*PROBLEM STATEMENT*
Your output should be the lines from the start of the data through the line containing "Opt.ems o = bool_decide", exactly and nothing more.

────────────────────

Lemma handle_options_fields (pre : list (string * string)) : ∀ (o : Opt.t) (st st' : HState),
  handle_options pre Opt.defaults st = (Returned o, st') →
  Opt.run_exclude o = list_to_set (option_args "-e" pre)
  ∧ dom (Opt.expected_failures o) = list_to_set (option_args "-x" pre)
  ∧ Opt.dhe o = bool_decide ("-d" ∈ pre.*1)
  ∧ Opt.ems o = bool_decide ("-M" ∈ pre.*1 ∨ "--ems" ∈ pre.*1)
  ∧ (∀ l, Opt.last_exp_tmp o = Some l → l ∈ dom (Opt.expected_failures o)).
Proof.
  induction pre as [|[opt arg] pre IH] using rev_ind; intros o st st'.
  - intros [= <- <-]. cbn [Opt.defaults Opt.run_exclude Opt.expected_failures Opt.dhe Opt.ems Opt.last_exp_tmp option_args filter list_filter fmap list_fmap].
    rewrite dom_empty_L. split; [reflexivity|]. split; [reflexivity|].
    split; [reflexivity|]. split; [reflexivity|]. intros l Hl. discriminate Hl.
  - rewrite handle_options_app.
    destruct (handle_options pre Opt.defaults st) as [[o1| |] st1] eqn:Hpre;
      [|discriminate..].
    destruct (IH o1 st st1 Hpre) as (Hex & Hdom & Hdhe & Hems & Hinv).
    cbn [handle_options]. unfold mbind, M_bind.
    destruct (handle_option o1 opt arg st1) as [[o2| |] st2] eqn:Hopt; [|discriminate..].
    intros [= <- <-].
    destruct (handle_option_fields _ _ _ _ _ _ Hopt Hinv)
      as (Hex2 & Hdom2 & Hdhe2 & Hems2 & Hinv2).
    rewrite Hex2, Hdom2, Hdhe2, Hems2, Hex, Hdom, Hdhe, Hems.
    rewrite !option_args_snoc, !list_to_set_app_L, fmap_app.
    cbn [fmap list_fmap fst].
    split; [|split; [|split; [|split]]].
    + clear. case_decide;
        rewrite ?list_to_set_cons, ?list_to_set_nil, ?union_empty_r_L; reflexivity.
    + clear. case_decide;
        rewrite ?list_to_set_cons, ?list_to_set_nil, ?union_empty_r_L; reflexivity.
    + clear. rewrite <- bool_decide_or. apply bool_decide_ext.
      rewrite elem_of_app, list_elem_of_singleton. split; intros [?|?]; auto.
    + clear. rewrite <- bool_decide_or. apply bool_decide_ext.
      rewrite !elem_of_app, !list_elem_of_singleton.
      split; [intros [[?|?]|[?|?]]|intros [[?|?]|[?|?]]]; auto.
    + rewrite <- Hdom, <- Hdom2. exact Hinv2.
Qed.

────────────────────

*TASK RESULT*
Lemma handle_options_fields (pre : list (string * string)) : ∀ (o : Opt.t) (st st' : HState),
  handle_options pre Opt.defaults st = (Returned o, st') →
  Opt.run_exclude o = list_to_set (option_args "-e" pre)
  ∧ dom (Opt.expected_failures o) = list_to_set (option_args "-x" pre)
  ∧ Opt.dhe o = bool_decide ("-d" ∈ pre.*1)
  ∧ Opt.ems o = bool_decide ("-M" ∈ pre.*1 ∨ "--ems" ∈ pre.*1)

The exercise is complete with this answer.